[Stored data]
╔══

(** X12.  On a cell that is not JSON, [normalize_date] gives what the first
    format of [FORMATS] that parses the trimmed text gives, and [None]
    when none does: a text both [%d/%m/%Y] and [%m/%d/%Y] can read is read
    day first. *)
Theorem normalize_date_first_format `{L : PyRuntime} (v : string) :
  v <> "" ->
  startswith (strip v) "{" = false ->
  (forall before fmt rest iso,
     FORMATS = List.app before (fmt :: rest) ->
     Forall (fun f => strptime_iso (strip v) f = None) before ->
     strptime_iso (strip v) fmt = Some iso ->
     normalize_date v = Ok (Some iso)) /\
  (Forall (fun f => strptime_iso (strip v) f = None) FORMATS ->
   normalize_date v = Ok None).
Proof.
  intros Hv Hs. rewrite (normalize_date_of_text v Hv Hs). split.
  - intros before fmt rest iso -> Hb Hf. f_equal. now apply try_formats_first.
  - intros H. f_equal. now apply try_formats_none.
Qed.

Lemma normalize_date_first_format_witness :
  @strptime_iso ref_runtime "01/02/2025" "%m/%d/%Y" = Some "2025-01-02" /\
  @normalize_date ref_runtime " 01/02/2025 " = Ok (Some "2025-02-01").
Proof.
  split; [vm_compute; reflexivity|].
  apply (proj1 (@normalize_date_first_format ref_runtime " 01/02/2025 "
                  ltac:(discriminate) eq_refl)
           ["%Y-%m-%d"] "%d/%m/%Y"
           ["%m/%d/%Y"; "%d-%m-%Y"; "%d %b %Y"; "%B %d, %Y"; "%d %B %Y"; "%Y/%m/%d"]).
  - reflexivity.
  - repeat constructor.
  - vm_compute. reflexivity.
Defined.

(** ** Fallbacks of the builders *)

(** X13.  The close date of a deal record is the actual close date when its
    cell gives a date, whatever the tentative-date cell holds, and only
    otherwise what the tentative-date cell gives. *)
Theorem close_date_prefers_actual `{L : PyRuntime}
  (raw_items : list RawItem) (schema : Schema) (df : list DealRecord) (item : RawItem) :
  clean_deals_df raw_items schema = Ok df ->
  In item raw_items ->
  deal_item_dropped item = false ->
  exists r,
    In r df /\ deal_name r = item_name item /\
    (forall d,
       normalize_date (close_date_cell (schema_columns schema) item) = Ok (Some d) ->
       close_date r = to_datetime (Some d)) /\
    (normalize_date (close_date_cell (schema_columns schema) item) = Ok None ->
     exists t,
       normalize_date (tentative_date_cell (schema_columns schema) item) = Ok t /\
       close_date r = to_datetime t).
Proof.
  intros H Hin Hkeep.
  destruct (clean_deals_df_item _ _ _ _ H Hin Hkeep) as (row & Hb & Hr).
  destruct (deal_row_fields _ _ _ Hb) as (_ & _ & _ & _ & Cd & _).
  destruct (deal_row_appends _ _ _ Hb) as (_ & Nm & _).
  exists (deal_dates row). split; [assumption|]. split; [exact Nm|].
  cbn [deal_dates close_date]. unfold or_else, bind in Cd. split.
  - intros d Hd. rewrite Hd in Cd. now inversion Cd.
  - intros Hn. rewrite Hn in Cd. exists (close_date row). split; [exact Cd | reflexivity].
Qed.
(** The requests and outputs the module allows itself under the
    configuration [conf]: a client is constructed only with the configured
    key, a chat is created only with the module's model and system
    instruction. *)
Definition permitted (conf : gmap string string) (e : event) : Prop :=
  match e with
  | ev_Client key => conf !! API_KEY_NAME = Some key
  | ev_chats_create _ model system_instruction =>
      model = MODEL_NAME /\ system_instruction = SYSTEM_INSTRUCTION
  | _ => True
  end.

(** A statement that, however it ends, only adds to the output, adds
    only events that [P] allows under the configuration, and leaves the
    configuration alone. *)
Definition only_adds {A} (P : gmap string string -> event -> Prop) (m : M A) : Prop :=
  forall w, exists evs,
    trace (snd (m w)) = trace w ++ evs /\ Forall (P (secrets w)) evs /\
    secrets (snd (m w)) = secrets w.

(** ** More sample services and worlds *)

(** A service that refuses every key. *)
Definition refusing_service : Service :=
  {| genai_Client := fun _ => Failed "API key not valid";
     chats_create := fun _ _ _ => Returned (chat_obj 1);
     send_message_stream := fun _ _ => StopIteration |}.

(** A session in the middle of a conversation whose configuration has
    lost the key. *)
Definition keyless_conversation : World :=
  {| session_state :=
       {| gemini_client := Some (client_obj 1);
          gemini_chat := Some (chat_obj 7);
          messages :=
            Some (conversation [("What is a fever?", "A fever is a rise in body temperature.")]) |};
     secrets := ∅;
     trace := [] |}.

(** A service whose stream breaks for one question and answers the
    others. *)
Definition moody_service : Service :=
  {| genai_Client := fun _ => Returned (client_obj 1);
     chats_create := fun _ _ _ => Returned (chat_obj 1);
     send_message_stream := fun _ prompt =>
       if String.eqb prompt "What is a cough?"
       then stream_of [ {| text := "A cough" |} ] (StreamError "503 UNAVAILABLE")
       else stream_of fever_chunks StopIteration |}.

(** ** Proof steps *)

(** Unfolds the statements of the program down to functions on worlds. *)
Ltac unfold_steps :=
  unfold messages_append, get_messages, set_messages, set_gemini_chat,
    set_gemini_client, chat_message_markdown, placeholder_markdown,
    chat_send_message_stream, new_Client, client_chats_create,
    st_error, st_rerun, bind, ret, raise, try_except, emit, get_session,
    get_secrets, put_session in *.

(** * Properties *)

(** ** Worlds, strings and streams *)

Lemma extend_nil w : extend w [] = w.
Proof. destruct w; unfold extend; simpl. by rewrite app_nil_r. Qed.

Lemma extend_extend w evs1 evs2 :
  extend (extend w evs1) evs2 = extend w (evs1 ++ evs2).
Proof. unfold extend; simpl. by rewrite app_assoc. Qed.

Lemma append_assoc (a b c : string) : (a +:+ b) +:+ c = a +:+ (b +:+ c).
Proof.
  induction a as [|x a IH]; [done|].
  change (String x ((a +:+ b) +:+ c) = String x (a +:+ (b +:+ c))).
  by f_equal.
Qed.

Lemma append_empty_r (a : string) : a +:+ "" = a.
Proof.
  induction a as [|x a IH]; [done|].
  change (String x (a +:+ "") = String x a). by f_equal.
Qed.

Lemma join_texts_app chunks1 chunks2 :
  join_texts (chunks1 ++ chunks2) = join_texts chunks1 +:+ join_texts chunks2.
Proof.
  induction chunks1 as [|c chunks1 IH]; [done|].
  change (text c +:+ join_texts (chunks1 ++ chunks2) =
          (text c +:+ join_texts chunks1) +:+ join_texts chunks2).
  by rewrite IH, append_assoc.
Qed.

Lemma renders_length acc chunks : length (renders acc chunks) = length chunks.
Proof. revert acc. induction chunks as [|c chunks IH]; intros acc; simpl; auto. Qed.

Lemma renders_no_service_call acc chunks :
  existsb is_service_call (renders acc chunks) = false.
Proof. revert acc. induction chunks as [|c chunks IH]; intros acc; simpl; auto. Qed.

(** Running a sequence one statement at a time. *)
Lemma bind_returns {A B} (m : M A) (k : A -> M B) w a w' :
  m w = (Returns a, w') -> bind m k w = k a w'.
Proof. intros H. unfold bind. by rewrite H. Qed.

Lemma bind_raises {A B} (m : M A) (k : A -> M B) w e w' :
  m w = (Raises e, w') -> bind m k w = (Raises e, w').
Proof. intros H. unfold bind. by rewrite H. Qed.

Lemma emit_extend e w : emit e w = (Returns tt, extend w [e]).
Proof. reflexivity. Qed.

Section Streaming.

Variable service : Service.

(** The loop consumes the chunks of a stream in order: it shows each
    growing prefix with the cursor and goes on with what ends the stream. *)
Lemma consume_stream_of chunks finish acc w :
  consume (stream_of chunks finish) acc w =
  consume finish (acc +:+ join_texts chunks) (extend w (renders acc chunks)).
Proof.
  revert acc w. induction chunks as [|c chunks IH]; intros acc w; simpl.
  - by rewrite append_empty_r, extend_nil.
  - unfold_steps. fold (extend w [ev_placeholder ((acc +:+ text c) +:+ CURSOR)]).
    rewrite IH, extend_extend. simpl. by rewrite append_assoc.
Qed.

(** Every stream is the chunks it yields followed by its end. *)
Lemma stream_chunks (s : stream) :
  exists chunks, s = stream_of chunks StopIteration \/
                 exists detail, s = stream_of chunks (StreamError detail).
Proof.
  induction s as [|detail|c rest [chunks IH]].
  - exists []. by left.
  - exists []. right. by exists detail.
  - exists (c :: chunks). destruct IH as [->|[detail ->]]; [by left|].
    right. by exists detail.
Qed.

End Streaming.

(** ** The chat input handler *)

Section Handler.

Variable service : Service.

Lemma after_turn_messages w msgs prompt reply shown :
  messages (session_state (after_turn w msgs prompt reply shown)) =
  Some (msgs ++ turn prompt reply).
Proof. reflexivity. Qed.

Lemma after_turn_trace w msgs prompt reply shown :
  trace (after_turn w msgs prompt reply shown) =
  trace w ++ ev_chat_markdown "user" prompt :: shown.
Proof. reflexivity. Qed.

(** Active chat, stream exhausted normally. *)
Lemma handle_stream_completed prompt chunks w chat msgs :
  gemini_chat (session_state w) = Some chat ->
  messages (session_state w) = Some msgs ->
  send_message_stream service chat prompt = stream_of chunks StopIteration ->
  handle_user_message service prompt w =
    (Returns tt,
     after_turn w msgs prompt (join_texts chunks)
       (ev_send_message_stream chat prompt
          :: renders "" chunks ++ [ev_placeholder (join_texts chunks)])).
Proof.
  intros Hchat Hmsgs Hstream. destruct w as [[cl ch ms] conf tr]; simpl in *; subst.
  unfold handle_user_message. unfold_steps. simpl. rewrite Hstream.
  rewrite consume_stream_of. simpl.
  unfold after_turn, extend, with_session, with_messages, turn; simpl.
  do 2 f_equal.
  - by rewrite <- app_assoc.
  - by rewrite <- !app_assoc.
Qed.

(** Active chat, stream failing after the chunks it yielded. *)
Lemma handle_stream_failed prompt chunks detail w chat msgs :
  gemini_chat (session_state w) = Some chat ->
  messages (session_state w) = Some msgs ->
  send_message_stream service chat prompt = stream_of chunks (StreamError detail) ->
  handle_user_message service prompt w =
    (Returns tt,
     after_turn w msgs prompt (STREAM_ERROR_PREFIX +:+ detail)
       (ev_send_message_stream chat prompt
          :: renders "" chunks ++ [ev_placeholder (STREAM_ERROR_PREFIX +:+ detail)])).
Proof.
  intros Hchat Hmsgs Hstream. destruct w as [[cl ch ms] conf tr]; simpl in *; subst.
  unfold handle_user_message. unfold_steps. simpl. rewrite Hstream.
  rewrite consume_stream_of. simpl.
  unfold after_turn, extend, with_session, with_messages, turn; simpl.
  do 2 f_equal.
  - by rewrite <- app_assoc.
  - by rewrite <- !app_assoc.
Qed.
(** * CamGuard: the observe / plan / guard / execute core, embedded in Rocq.

    The development follows the Python sources under [backend/]:
    - [core/severity.py]  : [compute_severity], [compute_risk_score];
    - [core/guard.py]     : [reset_camera_state], [approve_plan];
    - [core/planner.py]   : [_fallback_plan], [handle_incident],
                            [_strong_verify_task], and one iteration of
                            the loops of [_start_replan_loop] and
                            [_start_severity_ticker];
    - [core/executor.py]  : [_run_action], [execute_actions];
    - [core/idle.py]      : [is_camera_idle], [apply_config_suggestions];
    - [api/incidents.py]  : [acknowledge_incident], [false_alarm];
    - [api/twilio.py]     : [dtmf_webhook];
    - [api/vision.py]     : [_generate_plan_for_incident].

    Conventions.  Python [int] is [Z].  Python [float] is modelled by the
    exact rationals [Q]: the code only compares, adds and subtracts such
    values, and every comparison below is the decidable comparison of [Q];
    rounding and the IEEE special values are outside the model.  A [str]
    is the [string] of the bytes of its UTF-8 encoding.  A [dict] keyed by
    strings is a [gmap string _]; the relational tables are maps
    from the primary key to the row, or lists of rows.  The planner, the
    SMS / voice gateway and the text formatting of the libraries are
    collaborators whose answers are parameters (record [Env]); the tasks
    that a handler starts are recorded, not run, and their bodies are
    modelled on their own; the best-effort mirror of every write to the
    analytics warehouse ([snowflake_client.write_*]) is left out, as are
    the log lines. *)

From Stdlib Require Import ZArith QArith Lia Lqa Sorted.
From stdpp Require Import gmap strings list pretty.

Local Open Scope string_scope.
Local Open Scope list_scope.
Local Open Scope Z_scope.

╚══

### Your assignment
Which lines of the records contain "schema"? Show each of them.

### Task result
  (raw_items : list RawItem) (schema : Schema) (df : list DealRecord) (item : RawItem) :
  clean_deals_df raw_items schema = Ok df ->
       normalize_date (close_date_cell (schema_columns schema) item) = Ok (Some d) ->
    (normalize_date (close_date_cell (schema_columns schema) item) = Ok None ->
       normalize_date (tentative_date_cell (schema_columns schema) item) = Ok t /\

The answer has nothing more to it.